Exercise directions: Lines from the records below that contain the word "zeta" are to be copied out.
━━━━━ Data provided
(** A token whose span is also reported. *)
Lemma wp_reported_token s s1 kind k m :
  lexer_ok s -> moved s s1 -> offset s < offset s1 -> k <> TokenKind.Eof ->
  wp (let* range := gets (fun s' => TextRange_new (offset s) (offset s')) in
      push_diagnostic kind m range (lx_line s) ;;; ret (mkToken k range (lx_line s))) s1 (step s).
Proof.
  intros Hok Hm Hlt Hk. pose proof (moved_ok _ _ Hok Hm) as Hok1.
  apply wp_bind, wp_gets, wp_bind, wp_modify, wp_ret. apply (step_after _ _ s1).
  - by apply step_moved.
  - apply diagnostic_here; [done|]. cbn [diag_span]. rewrite (moved_source _ _ Hm).
    pose proof (ok_offset s Hok). pose proof (ok_offset s1 Hok1) as H1.
    rewrite (moved_source _ _ Hm) in H1. by apply range_within.
Qed.

Lemma wp_block_comment s :
  lexer_ok s -> offset s < length (lx_source s) -> wp consume_block_comment s (step s).
Proof.
  intros Hok Hlt. unfold consume_block_comment. wp_state. rewrite at_cursor_spec by done.
  cbn [obind]. set (kind := if starts_with _ _ then _ else _).
  assert (Hk : kind <> TokenKind.Eof) by (unfold kind; by case_match).
  clearbody kind. wp_run.
  apply wp_bind, wp_consume_forward; [done | lia | done |]. intros s1 Hm1 Ho1 Hok1 _.
  apply wp_bind. apply (wp_conseq _ _ (covers s)).
  2: { intros closed s2 [Hm2 Ho2].
       destruct closed; [by apply wp_token_from | by apply wp_reported_token]. }
  apply wp_scan_loop; [done | unfold lexer_fuel; by rewrite (moved_source _ _ Hm1) |].
  intros s2 Hok2 Hm2. assert (Hm : moved s s2) by (by eapply moved_trans).
  assert (Ho : offset s < offset s2) by (apply moved_offset in Hm2; lia).
  wp_state. destruct (is_eof s2) eqn:Heof; cbn [negb]; [by wp_run; apply wp_leave|].
  apply (not_eof_lt s2 Hok2) in Heof. rewrite rest_ok by done. cbn [obind].
  assert (Hleave : forall (r : bool) s3, moved s2 s3 -> offset s2 < offset s3 -> covers s r s3).
  { intros r s3 Hm3 Ho3. eapply covers_step; [done | done | by right]. }
  destruct (find_byte _ _) as [relative|]; cycle 1.
  { wp_run. apply wp_stop; [done | rewrite rest_length; lia | done | auto]. }
  destruct (Nat.ltb_spec 0 relative) as [Hrel|_]; [by wp_run; apply wp_continue|].
  rewrite at_cursor_spec by done. cbn [obind].
  destruct (starts_with _ _); wp_run; [apply wp_stop; [done | lia | done | auto] | by apply wp_continue].
Qed.

(** *** Recognisers: what they find is a token that takes at least a byte *)

Definition found_ok (r : option (TokenKind.t * nat)) : Prop :=
  match r with Some (kind, len) => kind <> TokenKind.Eof /\ 1 <= len | None => True end.

Lemma first_entry_ok accept table :
  Forall (fun e => e.1 <> []) table -> found_ok (first_entry accept table).
Proof.
  induction 1 as [|[w name] table Hne _ IH]; cbn [first_entry]; [done|].
  destruct (accept w); [|done]. split; [done|]. destruct w; [done | cbn; lia].
Qed.

Lemma visibility_ok s : found_ok (property_hook_visibility_at_cursor s).
Proof. apply first_entry_ok. repeat constructor; done. Qed.

Lemma operator_at_cursor_ok s :
  lexer_ok s -> exists r, operator_at_cursor s = Ret r /\ found_ok r.
Proof.
  intros Hok. unfold operator_at_cursor. rewrite rest_ok by done. eexists. split; [done|].
  apply first_entry_ok. repeat constructor; done.
Qed.

Lemma skip_while_ge p (l : bytes) o : o <= skip_while p l o.
Proof. unfold skip_while. lia. Qed.

Lemma skip_while_le p (l : bytes) o : o <= length l -> skip_while p l o <= length l.
Proof. apply skip_while_bounds. Qed.

Lemma cast_at_cursor_ok s :
  lexer_ok s -> exists r, cast_at_cursor s = Ret r /\ found_ok r.
Proof.
  intros Hok. unfold cast_at_cursor. destruct (opt_is (peek s) x28) eqn:Hp; cbn [negb]; [|by eexists].
  apply (opt_is_lt s Hok) in Hp. cbv zeta.
  set (l := lx_source s) in *.
  set (a := skip_while is_php_whitespace l (offset s + 1)).
  set (e := skip_while is_ascii_alphabetic l a).
  set (o := skip_while is_php_whitespace l e).
  assert (Ha : offset s + 1 <= a <= length l) by (apply skip_while_bounds; lia).
  assert (He : a <= e <= length l) by (apply skip_while_bounds; lia).
  assert (Ho : e <= o <= length l) by (apply skip_while_bounds; lia).
  destruct (e =? a); [by eexists|]. rewrite slice_ok by lia. cbn [obind].
  destruct (opt_is (l !! o) x29); cbn [negb]; [|by eexists].
  match goal with |- context [match ?t with Some _ => _ | None => _ end] =>
    destruct t as [name|] end; [|by eexists].
  rewrite usize_sub_ok by lia. cbn [obind]. eexists. split; [done|]. split; [done | lia].
Qed.

Lemma wp_found_token s kind n :
  lexer_ok s -> offset s < length (lx_source s) -> found_ok (Some (kind, n)) ->
  wp (some_token (consume_fixed_token kind n)) s (scan_step s).
Proof. intros Hok Hlt [Hk Hn]. apply wp_some_scan. by apply wp_fixed_token. Qed.

(** *** Strings and heredocs *)

Lemma enter_encapsed_here s mode :
  lexer_ok s -> mode_ok mode (lx_heredoc_label s) (lx_heredoc_nowdoc s) ->
  here s (enter_encapsed_mode mode (offset s) (lx_line s) s).
Proof. intros [] Hm. by split. Qed.

Lemma wp_constant_string s :
  lexer_ok s -> wp consume_constant_string_if_available s (maybe_step s).
Proof.
  intros Hok. unfold consume_constant_string_if_available. wp_state.
  destruct (scan_constant_encapsed_string_ok (lx_source s) (offset s)) as (r & -> & Hr). cbn [obind].
  destruct r as [[len terminated|]|]; [| |by apply owp_Ret]; wp_run.
  - destruct Hr as [H1 Hlen]. apply wp_bind, wp_consume_forward; [done | done | lia |].
    intros s1 Hm Ho Hok1 _. apply wp_bind, wp_gets, wp_bind.
    destruct terminated; cbn [negb].
    + apply wp_ret, wp_ret. by apply step_moved.
    + apply wp_modify, wp_ret. apply (step_after _ _ s1); [by apply step_moved|].
      pose proof (moved_source _ _ Hm) as Hs. pose proof (ok_offset s1 Hok1).
      apply diagnostic_here; [done|]. apply range_within; rewrite Hs in *; lia.
  - apply wp_bind, wp_modify, wp_bind.
    apply lookup_lt_Some in Hr.
    assert (Hh := enter_encapsed_here s LexerMode.DoubleQuote Hok I).
    eapply wp_conseq; [by apply wp_fixed_token; [apply Hh | ..]|].
    intros t s1 Ht. apply wp_ret. by apply (step_before _ _ _ _ Hh).
Qed.

Lemma heredoc_start_ok s :
  lexer_ok s ->
  exists r, heredoc_start_at_cursor s = Ret r /\
    match r with
    | Some (len, label, _) => 1 <= len /\ label <> [] /\ offset s < length (lx_source s)
    | None => True
    end.
Proof.
  intros Hok. unfold heredoc_start_at_cursor. rewrite at_cursor_spec by done. cbn [obind].
  destruct (starts_with _ _) eqn:Hsw; cbn [negb]; [|by eexists].
  apply (prefix_le s Hok) in Hsw. cbn [lit length String.list_byte_of_string] in Hsw.
  change (length (lit "<<<")) with 3 in Hsw. cbv zeta.
  set (l := lx_source s) in *. set (a := skip_while _ l (offset s + 3)).
  assert (Ha : offset s + 3 <= a) by apply skip_while_ge.
  set (quote := if opt_in (l !! a) _ then _ else _).
  set (o := match quote with Some _ => a + 1 | None => a end).
  assert (Ho : a <= o) by (unfold o; case_match; lia).
  destruct (is_some_and (l !! o) is_identifier_start) eqn:Hst; cbn [negb]; [|by eexists].
  assert (Hol : o < length l).
  { destruct (l !! o) eqn:E; [by eapply lookup_lt_Some | done]. }
  set (e := skip_while is_identifier_continue l (o + 1)).
  assert (He : o + 1 <= e <= length l) by (apply skip_while_bounds; lia).
  set (closed := match quote with Some q => _ | None => _ end).
  assert (Hcl : forall c, closed = Some c -> e <= c).
  { intros c. unfold closed. destruct quote; [case_match; [|done]|]; intros [= <-]; lia. }
  clearbody closed. destruct closed as [c|]; [|by eexists]. specialize (Hcl c eq_refl).
  match goal with |- context [?n =? 0] => destruct (Nat.eqb_spec n 0) end; [by eexists|].
  rewrite slice_ok by lia. cbn [obind]. destruct (utf8_valid _); [|by eexists].
  rewrite usize_sub_ok by lia. cbn [obind]. eexists. split; [done|]. split; [lia|].
  split; [|lia]. intros Hnil%(f_equal length). rewrite length_drop, length_take in Hnil.
  cbn in Hnil. lia.
Qed.

Lemma save_snapshot_here s : lexer_ok s -> here s (save_encapsed_snapshot s).
Proof.
  intros Hok. split; [|done]. destruct Hok. split; try done.
  cbn. constructor; [|done]. done.
Qed.

Lemma enter_heredoc_here s label nowdoc :
  lexer_ok s -> label <> [] ->
  here s (set_heredoc_nowdoc nowdoc
    (enter_encapsed_mode (if nowdoc then LexerMode.Nowdoc else LexerMode.Heredoc)
       (offset s) (lx_line s) (set_heredoc_nowdoc nowdoc (set_heredoc_label (Some label) s)))).
Proof.
  intros Hok Hl. split; [|done]. destruct Hok. split; try done. cbn. by destruct nowdoc.
Qed.

Lemma here_trans s1 s2 s3 : here s1 s2 -> here s2 s3 -> here s1 s3.
Proof.
  intros (_ & Hf & Ho & Hl) (Hok & Hf' & Ho' & Hl'). split; [done|].
  split; [by eapply framed_trans|]. split; congruence.
Qed.

Lemma wp_heredoc_start s :
  lexer_ok s -> wp consume_heredoc_start_if_available s (maybe_step s).
Proof.
  intros Hok. unfold consume_heredoc_start_if_available. wp_state.
  destruct (heredoc_start_ok s Hok) as (r & -> & Hr). cbn [obind].
  destruct r as [[[len label] nowdoc]|]; [|by apply owp_Ret]. destruct Hr as (H1 & Hl & Hlt).
  wp_run. apply wp_bind.
  apply (wp_conseq _ _ (fun _ s1 => here s s1)).
  { case_match; [by apply wp_modify, save_snapshot_here | by apply wp_ret, here_refl]. }
  intros _ s1 Hh1. do 4 apply wp_bind, wp_modify. apply wp_bind.
  assert (Hh : here s1 (set_heredoc_nowdoc nowdoc
    (enter_encapsed_mode (if nowdoc then LexerMode.Nowdoc else LexerMode.Heredoc)
       (offset s) (lx_line s) (set_heredoc_nowdoc nowdoc (set_heredoc_label (Some label) s1))))).
  { destruct Hh1 as (Hok1 & _ & Ho & Hline). rewrite <- Ho, <- Hline.
    by apply enter_heredoc_here. }
  eapply wp_conseq.
  - apply wp_fixed_token; [apply Hh | done | | done].
    destruct Hh1 as (_ & (Hs & _) & Ho & _). destruct Hh as (_ & (Hs' & _) & Ho' & _).
    rewrite Ho', Hs', Ho, Hs. done.
  - intros t s2 Ht. apply wp_ret. eapply step_before; [|done]. by eapply here_trans.
Qed.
━━━━━━━━━━
Written solution:
  apply (opt_is_lt s Hok) in Hp. cbv zeta.
  change (length (lit "<<<")) with 3 in Hsw. cbv zeta.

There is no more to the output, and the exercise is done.